EXERCISE PROMPT: Set out exactly, line by line, the stretch of data below that begins at the line containing "right. exists w'." and ends at the line containing "(∃ p, tag_get", with both ends kept.

══ DATA SHOWN

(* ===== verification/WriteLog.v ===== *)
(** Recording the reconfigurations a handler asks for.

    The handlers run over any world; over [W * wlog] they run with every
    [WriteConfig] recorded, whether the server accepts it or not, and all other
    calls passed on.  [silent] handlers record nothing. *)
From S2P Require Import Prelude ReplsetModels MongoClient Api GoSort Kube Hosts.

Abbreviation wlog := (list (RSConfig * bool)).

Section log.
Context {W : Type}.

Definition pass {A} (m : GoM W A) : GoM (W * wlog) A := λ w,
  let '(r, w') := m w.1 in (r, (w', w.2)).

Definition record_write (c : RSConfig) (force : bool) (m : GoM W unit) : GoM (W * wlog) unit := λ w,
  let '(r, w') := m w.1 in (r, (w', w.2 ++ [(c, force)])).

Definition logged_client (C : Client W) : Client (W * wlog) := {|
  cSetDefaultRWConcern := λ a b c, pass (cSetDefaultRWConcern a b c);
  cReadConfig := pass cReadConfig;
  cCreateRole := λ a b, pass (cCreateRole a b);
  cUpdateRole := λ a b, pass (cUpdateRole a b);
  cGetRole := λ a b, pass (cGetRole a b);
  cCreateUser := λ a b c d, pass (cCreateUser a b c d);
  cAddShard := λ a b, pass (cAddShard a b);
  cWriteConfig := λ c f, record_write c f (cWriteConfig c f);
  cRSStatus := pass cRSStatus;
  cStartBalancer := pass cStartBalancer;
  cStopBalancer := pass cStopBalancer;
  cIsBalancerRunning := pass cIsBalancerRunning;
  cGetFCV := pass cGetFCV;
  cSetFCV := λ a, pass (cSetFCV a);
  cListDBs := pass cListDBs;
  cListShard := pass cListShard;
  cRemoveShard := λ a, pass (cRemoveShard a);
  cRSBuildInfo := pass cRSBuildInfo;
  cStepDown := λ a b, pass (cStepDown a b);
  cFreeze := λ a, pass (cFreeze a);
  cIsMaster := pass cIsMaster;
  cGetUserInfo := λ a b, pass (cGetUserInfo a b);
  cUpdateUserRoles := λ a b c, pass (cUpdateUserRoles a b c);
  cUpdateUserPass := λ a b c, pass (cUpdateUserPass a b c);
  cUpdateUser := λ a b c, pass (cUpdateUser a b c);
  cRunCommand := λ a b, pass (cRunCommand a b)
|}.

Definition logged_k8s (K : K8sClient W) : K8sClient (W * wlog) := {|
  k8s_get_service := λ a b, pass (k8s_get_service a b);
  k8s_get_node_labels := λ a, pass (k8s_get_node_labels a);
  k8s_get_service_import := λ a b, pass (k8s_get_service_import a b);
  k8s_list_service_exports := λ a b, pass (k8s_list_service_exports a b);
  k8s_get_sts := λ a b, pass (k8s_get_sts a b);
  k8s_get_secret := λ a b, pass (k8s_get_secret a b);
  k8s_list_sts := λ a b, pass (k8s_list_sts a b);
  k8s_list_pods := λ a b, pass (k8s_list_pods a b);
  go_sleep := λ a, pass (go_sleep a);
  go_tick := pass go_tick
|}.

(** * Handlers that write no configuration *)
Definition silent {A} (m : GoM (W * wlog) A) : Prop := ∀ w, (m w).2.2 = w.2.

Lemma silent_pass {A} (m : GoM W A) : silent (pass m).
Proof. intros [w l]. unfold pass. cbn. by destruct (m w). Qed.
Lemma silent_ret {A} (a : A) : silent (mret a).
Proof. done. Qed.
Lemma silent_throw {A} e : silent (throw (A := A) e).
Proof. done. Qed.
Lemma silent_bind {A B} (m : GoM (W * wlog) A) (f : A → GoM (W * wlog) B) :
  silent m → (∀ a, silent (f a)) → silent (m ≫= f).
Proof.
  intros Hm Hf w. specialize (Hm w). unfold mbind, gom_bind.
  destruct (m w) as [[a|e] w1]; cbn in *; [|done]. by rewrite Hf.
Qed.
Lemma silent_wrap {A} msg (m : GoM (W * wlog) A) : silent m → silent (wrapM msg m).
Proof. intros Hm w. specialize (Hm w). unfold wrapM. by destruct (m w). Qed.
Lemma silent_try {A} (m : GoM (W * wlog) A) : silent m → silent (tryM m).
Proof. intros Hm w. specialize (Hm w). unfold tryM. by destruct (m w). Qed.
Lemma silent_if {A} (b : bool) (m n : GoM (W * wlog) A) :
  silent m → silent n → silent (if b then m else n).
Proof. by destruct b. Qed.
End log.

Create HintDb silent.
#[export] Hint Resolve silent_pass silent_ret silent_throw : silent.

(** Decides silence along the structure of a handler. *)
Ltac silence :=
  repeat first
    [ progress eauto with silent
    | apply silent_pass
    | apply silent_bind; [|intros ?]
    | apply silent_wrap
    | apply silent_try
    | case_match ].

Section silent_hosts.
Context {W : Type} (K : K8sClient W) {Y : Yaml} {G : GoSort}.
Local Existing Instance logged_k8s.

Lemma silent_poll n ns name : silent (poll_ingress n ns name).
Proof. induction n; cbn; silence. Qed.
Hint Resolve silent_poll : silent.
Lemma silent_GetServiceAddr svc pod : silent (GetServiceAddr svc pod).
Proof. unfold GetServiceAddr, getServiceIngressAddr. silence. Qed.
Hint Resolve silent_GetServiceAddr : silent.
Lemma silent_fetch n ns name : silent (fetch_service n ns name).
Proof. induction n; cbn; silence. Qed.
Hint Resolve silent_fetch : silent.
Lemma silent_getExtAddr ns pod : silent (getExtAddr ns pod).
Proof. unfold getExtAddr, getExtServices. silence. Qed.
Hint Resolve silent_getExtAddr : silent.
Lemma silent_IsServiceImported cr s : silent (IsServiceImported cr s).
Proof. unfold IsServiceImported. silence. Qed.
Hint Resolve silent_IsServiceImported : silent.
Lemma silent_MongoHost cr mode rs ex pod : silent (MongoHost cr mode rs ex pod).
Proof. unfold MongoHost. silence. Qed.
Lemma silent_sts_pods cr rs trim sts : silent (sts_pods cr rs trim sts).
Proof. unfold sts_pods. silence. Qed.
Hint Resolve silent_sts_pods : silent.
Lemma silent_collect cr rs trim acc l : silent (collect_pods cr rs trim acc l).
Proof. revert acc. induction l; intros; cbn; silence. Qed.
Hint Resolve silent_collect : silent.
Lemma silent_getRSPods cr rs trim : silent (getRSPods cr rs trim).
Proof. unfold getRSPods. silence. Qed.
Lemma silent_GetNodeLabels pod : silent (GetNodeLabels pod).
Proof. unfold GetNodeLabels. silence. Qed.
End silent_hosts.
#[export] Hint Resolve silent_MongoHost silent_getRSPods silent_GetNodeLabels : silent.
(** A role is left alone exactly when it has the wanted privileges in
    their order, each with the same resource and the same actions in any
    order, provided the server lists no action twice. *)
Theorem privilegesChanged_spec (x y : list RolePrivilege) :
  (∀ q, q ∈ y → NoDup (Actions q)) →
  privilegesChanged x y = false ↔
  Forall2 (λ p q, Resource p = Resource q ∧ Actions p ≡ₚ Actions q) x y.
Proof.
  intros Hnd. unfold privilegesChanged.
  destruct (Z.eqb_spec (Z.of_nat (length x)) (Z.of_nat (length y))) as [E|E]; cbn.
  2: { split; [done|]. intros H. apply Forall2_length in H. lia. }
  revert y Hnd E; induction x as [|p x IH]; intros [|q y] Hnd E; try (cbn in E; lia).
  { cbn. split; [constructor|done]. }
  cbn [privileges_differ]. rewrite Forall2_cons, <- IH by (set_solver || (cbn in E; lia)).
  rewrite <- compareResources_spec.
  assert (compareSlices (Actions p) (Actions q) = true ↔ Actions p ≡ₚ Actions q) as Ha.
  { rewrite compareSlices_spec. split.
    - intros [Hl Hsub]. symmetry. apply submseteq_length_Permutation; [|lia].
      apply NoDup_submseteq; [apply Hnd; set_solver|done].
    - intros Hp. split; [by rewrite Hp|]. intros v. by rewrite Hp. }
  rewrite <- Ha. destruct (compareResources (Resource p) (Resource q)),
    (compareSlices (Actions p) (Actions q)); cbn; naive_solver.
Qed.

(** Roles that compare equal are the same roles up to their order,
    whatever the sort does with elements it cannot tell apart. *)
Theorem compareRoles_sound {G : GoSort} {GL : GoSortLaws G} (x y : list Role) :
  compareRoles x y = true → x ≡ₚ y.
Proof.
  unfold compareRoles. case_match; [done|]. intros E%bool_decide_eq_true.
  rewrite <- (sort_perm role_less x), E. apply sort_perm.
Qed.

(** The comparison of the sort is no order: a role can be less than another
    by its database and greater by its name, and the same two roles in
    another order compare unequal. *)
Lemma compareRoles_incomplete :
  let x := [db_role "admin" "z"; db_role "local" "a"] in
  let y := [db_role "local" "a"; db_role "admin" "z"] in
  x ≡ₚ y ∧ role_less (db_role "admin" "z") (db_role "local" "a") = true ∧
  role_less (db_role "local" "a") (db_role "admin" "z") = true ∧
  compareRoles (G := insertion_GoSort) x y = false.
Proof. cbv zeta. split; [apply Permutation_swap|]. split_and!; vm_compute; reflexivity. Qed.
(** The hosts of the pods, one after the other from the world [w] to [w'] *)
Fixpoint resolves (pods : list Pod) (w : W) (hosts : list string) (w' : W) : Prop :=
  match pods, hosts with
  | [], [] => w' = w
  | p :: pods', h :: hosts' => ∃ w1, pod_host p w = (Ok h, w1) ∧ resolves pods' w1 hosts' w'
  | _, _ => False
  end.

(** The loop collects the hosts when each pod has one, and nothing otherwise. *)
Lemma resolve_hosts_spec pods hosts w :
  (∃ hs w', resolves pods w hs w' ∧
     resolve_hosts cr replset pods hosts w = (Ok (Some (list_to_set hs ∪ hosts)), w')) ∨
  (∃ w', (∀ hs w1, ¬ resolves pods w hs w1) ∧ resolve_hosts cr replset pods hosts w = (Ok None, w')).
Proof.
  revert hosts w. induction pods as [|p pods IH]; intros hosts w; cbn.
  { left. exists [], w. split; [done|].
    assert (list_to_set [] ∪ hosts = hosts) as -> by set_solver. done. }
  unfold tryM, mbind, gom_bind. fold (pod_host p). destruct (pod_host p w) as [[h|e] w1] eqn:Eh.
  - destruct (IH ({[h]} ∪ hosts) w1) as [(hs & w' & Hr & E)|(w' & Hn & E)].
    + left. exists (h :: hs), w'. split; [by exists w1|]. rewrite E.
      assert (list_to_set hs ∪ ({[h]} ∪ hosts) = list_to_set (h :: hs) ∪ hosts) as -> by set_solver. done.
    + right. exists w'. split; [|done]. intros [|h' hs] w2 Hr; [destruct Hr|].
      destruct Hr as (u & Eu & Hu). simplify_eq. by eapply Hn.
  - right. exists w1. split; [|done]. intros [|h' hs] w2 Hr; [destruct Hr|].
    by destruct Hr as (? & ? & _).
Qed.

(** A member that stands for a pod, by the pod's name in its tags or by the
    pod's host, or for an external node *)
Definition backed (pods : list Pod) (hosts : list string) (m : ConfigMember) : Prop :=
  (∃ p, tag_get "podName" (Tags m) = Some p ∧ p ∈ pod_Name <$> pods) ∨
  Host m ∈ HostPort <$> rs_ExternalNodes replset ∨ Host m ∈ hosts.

════

RESPONSE:
    + right. exists w'. split; [|done]. intros [|h' hs] w2 Hr; [destruct Hr|].
      destruct Hr as (u & Eu & Hu). simplify_eq. by eapply Hn.
  - right. exists w1. split; [|done]. intros [|h' hs] w2 Hr; [destruct Hr|].
    by destruct Hr as (? & ? & _).
Qed.

(** A member that stands for a pod, by the pod's name in its tags or by the
    pod's host, or for an external node *)
Definition backed (pods : list Pod) (hosts : list string) (m : ConfigMember) : Prop :=
  (∃ p, tag_get "podName" (Tags m) = Some p ∧ p ∈ pod_Name <$> pods) ∨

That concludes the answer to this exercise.